Critics of the bill say that HB 2 largely ignores what MALC members and the state's own demographer keep reminding us – that the future of Texas will look much like the predominantly Hispanic border communities of today. In other words, without funding that addresses the needs of poor school districts and children considered "at risk" because they are not proficient in English, the Texas of 2040 will, according to state demographer Steve Murdock, see a 40% increase in poverty, a 50% rise in welfare recipients, a 54.3% increase in prison population, and an overall $6.3 billion increase in elementary and secondary education costs. According to one state study, funding needs increase as the number of low-income and English-deficient students increases, yet MALC members point out that HB 2 directs substantially less money to these students than what the state study recommends.
"HB 2 leaves 90% of the children behind," Gallego said. "The disconnect between this bill and the basic needs of Texas schoolchildren is appalling."

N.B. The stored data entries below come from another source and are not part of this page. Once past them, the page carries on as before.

(** [hqm_df.loc[row, percentile_col] =
       stats.percentileofscore(hqm_df[return_col], hqm_df.loc[row, return_col]) / 100]
    A missing return is [None] here, and comparing it with a number raises
    [TypeError]; a missing return stored as NaN raises nothing, and is read
    in [Binary64.HQM.percentile_cell]. *)
Definition percentile_cell (i : nat) (tp : time_period) (df : list row) : outcome (list row) :=
  match df !! i with
  | None => (df, Some KeyError)
  | Some r =>
      match column (return_col tp) df, return_col tp r with
      | Some a, Some score =>
          (<[i := set_percentile tp (Scipy.percentileofscore a score / 100)%Q r]> df, None)
      | _, _ => (df, Some TypeError)
      end
  end.

(** What the four turns of the inner loop make of row [r] when the return
    columns of the table are [cols]. *)
Definition ranked (cols : time_period → list Q) (r : row) : row :=
  foldl (λ r tp,
           set_percentile tp
             (Scipy.percentileofscore (cols tp) (default 0%Q (return_col tp r)) / 100)%Q r)
        r time_periods.

(** [for row in hqm_df.index: for time_period in time_periods: ...] *)
Definition calc_percentiles (df : list row) : outcome (list row) :=
  for_each (λ i, for_each (percentile_cell i) time_periods) (seq 0 (length df)) df.

(** [momentum_percentiles = [hqm_df.loc[row, f"{time_period}_return"]
                             for time_period in time_periods]]
    [hqm_df.loc[row, "momentum_score"] = mean(momentum_percentiles)]
    A missing value is [None] here, and [mean] raises [TypeError] on it; the
    mean of values one of which is a NaN is not part of this reading. *)
Definition score_cell (i : nat) (df : list row) : outcome (list row) :=
  match df !! i with
  | None => (df, Some KeyError)
  | Some r =>
      match mapM (λ tp, return_col tp r) time_periods with
      | None => (df, Some TypeError)
      | Some momentum_percentiles =>
          match mean momentum_percentiles with
          | Raise e => (df, Some e)
          | Ok m => (<[i := set_momentum_score m r]> df, None)
          end
      end
  end.

Definition calc_scores (df : list row) : outcome (list row) :=
  for_each score_cell (seq 0 (length df)) df.

(** [hqm_df.sort_values(by="momentum_score", ascending=False)[:50].reset_index(drop=True)] *)
Definition select_with (kind : list Q → list nat) (n : nat) (df : list row) : list row :=
  take n (Pandas.sort_values kind momentum_score df).

Definition select : list row → list row := select_with Pandas.quicksort 50.

(** [position_size = 1_000_000/len(hqm_df.index)] and the loop over
    [hqm_df.index] *)
Definition shares (df : list row) : outcome (list row) := calc_shares portfolio_size df.

(** The cells from the percentiles on, run on a table. *)
Definition rank_and_allocate : list row → outcome (list row) :=
  and_then calc_percentiles
    (and_then calc_scores (λ df, shares (select df))).

(** The whole notebook: the final table, or the table as it stood when a cell
    raised. *)
Definition notebook (requests_get : string → response) (stocks : list string)
  : outcome (list row) :=
  match build requests_get stocks with
  | (df, None) => rank_and_allocate (drop_outdated df)
  | (df, Some e) => (df, Some e)
  end.

(** The score as the text of the notebook words it, "the arithmetic mean of
    the 4 momentum percentile scores"; a missing percentile is an error. *)
Definition mean_of_percentiles (r : row) : result Q :=
  match mapM (λ tp, percentile_col tp r) time_periods with
  | None => Raise TypeError
  | Some percentiles => mean percentiles
  end.

(** Tables of the scenarios. *)
Definition make (symbol : string) (p : Q) (y1 m6 m3 m1 : option Q) : row :=
  {| ticker := symbol; stock_price := p; num_of_shares_to_buy := None;
     one_year_return := y1; one_year_return_percentile := None;
     six_month_return := m6; six_month_return_percentile := None;
     three_month_return := m3; three_month_return_percentile := None;
     one_month_return := m1; one_month_return_percentile := None;
     momentum_score := None |}.

(** One-year returns 0.1, 0.2, 0.3, 0.3. *)
Definition scenario_B : list row :=
  [ make "A" 10 (Some (1 # 10)) (Some (1 # 100)) (Some (1 # 100)) (Some (1 # 100));
    make "B" 20 (Some (2 # 10)) (Some (2 # 100)) (Some (2 # 100)) (Some (2 # 100));
    make "C" 30 (Some (3 # 10)) (Some (3 # 100)) (Some (3 # 100)) (Some (3 # 100));
    make "D" 40 (Some (3 # 10)) (Some (4 # 100)) (Some (4 # 100)) (Some (4 # 100)) ]%Q.


(** One row, every return of which is 0.5. *)
Definition lone_row : list row :=
  [ make "A" 10 (Some (1 # 2)) (Some (1 # 2)) (Some (1 # 2)) (Some (1 # 2)) ]%Q.

(** Eighteen rows with the same momentum score, as they reach the selection. *)
Definition tied_scores : list row :=
  (λ symbol, set_momentum_score (1 # 2)%Q
               (make symbol 10 (Some (1 # 2)) (Some (1 # 2)) (Some (1 # 2)) (Some (1 # 2)))%Q)
    <$> ["A"; "B"; "C"; "D"; "E"; "F"; "G"; "H"; "I"; "J"; "K"; "L"; "M"; "N"; "O";
         "P"; "Q"; "R"].

(** Twenty rows with five different scores, as they reach the selection. *)
Definition mixed_scores : list row :=
  (λ k : nat, set_momentum_score (inject_Z (Z.of_nat ((k * 7) mod 5)) / 10)%Q
                (make "S" 10 (Some (1 # 2)) (Some (1 # 2)) (Some (1 # 2)) (Some (1 # 2)))%Q)
    <$> seq 0 20.

(** A provider that knows two of three requested symbols. *)
Definition two_of_three (symbol_string : string) : response :=
  let d := {| price := 10;
              stats_of := {| year1ChangePercent := Some (1 # 2)%Q;
                             month6ChangePercent := Some (1 # 4)%Q;
                             month3ChangePercent := Some (1 # 8)%Q;
                             month1ChangePercent := Some (1 # 16)%Q |} |} in
  {| status_code := 200; json := {[ "A" := d; "B" := d ]} |}.

End HQM.
End Momentum.

(** * The cells on binary64 numbers

    The share cell and the percentile cell as they compute on the floats the
    tables hold: the price column and the return columns are [float64]
    columns, the budget and the position size are Python floats (the
    notebooks' budget is the [int] 1_000_000, which divides as the float of
    the same value). *)
Module Binary64.

(** The real number a finite float stands for. *)
Definition exact (x : float) : Q :=
  match Prim2SF x with
  | S754_finite s m e => (inject_Z (if s then Z.neg m else Z.pos m) * 2 ^ e)%Q
  | _ => 0%Q
  end.

(** [float(n)] for a count [n]. *)
Definition of_nat (n : nat) : float := of_uint63 (Uint63.of_Z (Z.of_nat n)).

Casinos, Credit, and Canadian Drugs
With less than two weeks remaining before the filing deadline, hundreds of new bills are popping up daily – although many are dead on arrival. One major bill still very much in play, filed last Friday, is the long-anticipated but very controversial casino gambling proposal that would give Texas a taste of Las Vegas. As expected, Valley Rep. Kino Flores, D-Palmview, will carry HB 1337 and its House Joint Resolution 49, which calls for a Nov. 8 statewide election on the proposed constitutional amendment. It's not clear that this specific bill has a shot, but pressure is building overall for some form of gambling as an additional revenue source for schools.
As goes gambling, so goes credit card debt – and possibly a new law that would require credit card companies to tell consumers how long it will take to pay off their debt. Rep. Lon Burnam, D-Fort Worth, said he filed HB 1089 to protect the more vulnerable consumers who can only afford to make the minimum monthly payments. "Texans should be able to look at their credit card bill and know that if they only pay the monthly minimum, then this is when their credit card debt will be paid off," said Burnam (e.g., sometime in the next millennium). The bill, if passed, would require companies to include the pay-off date on their monthly statements. Burnam said that about half of all credit card holders pay only their minimum monthly requirement.
On the pharmaceutical front, two Houston Democrats – state Sen. Rodney Ellis and Rep. Scott Hochberg – have started drumming up support for legislation that would allow Texans to make online prescription drug purchases from Canada. The legislative proposals (SB 518 and HB 173) would allow the Texas State Board of Pharmacy to license Canadian pharmacies to sell and ship prescription drugs directly to consumers, Ellis said. In a press conference last week, the Houston legislators said that state residents could see huge savings on popular drugs obtained from Canada, including a 45% savings on the cholesterol drug Lipitor. The two companion bills are modeled after other programs in Minnesota, Wisconsin, Illinois, New Hampshire, and Vermont, among others, Ellis said.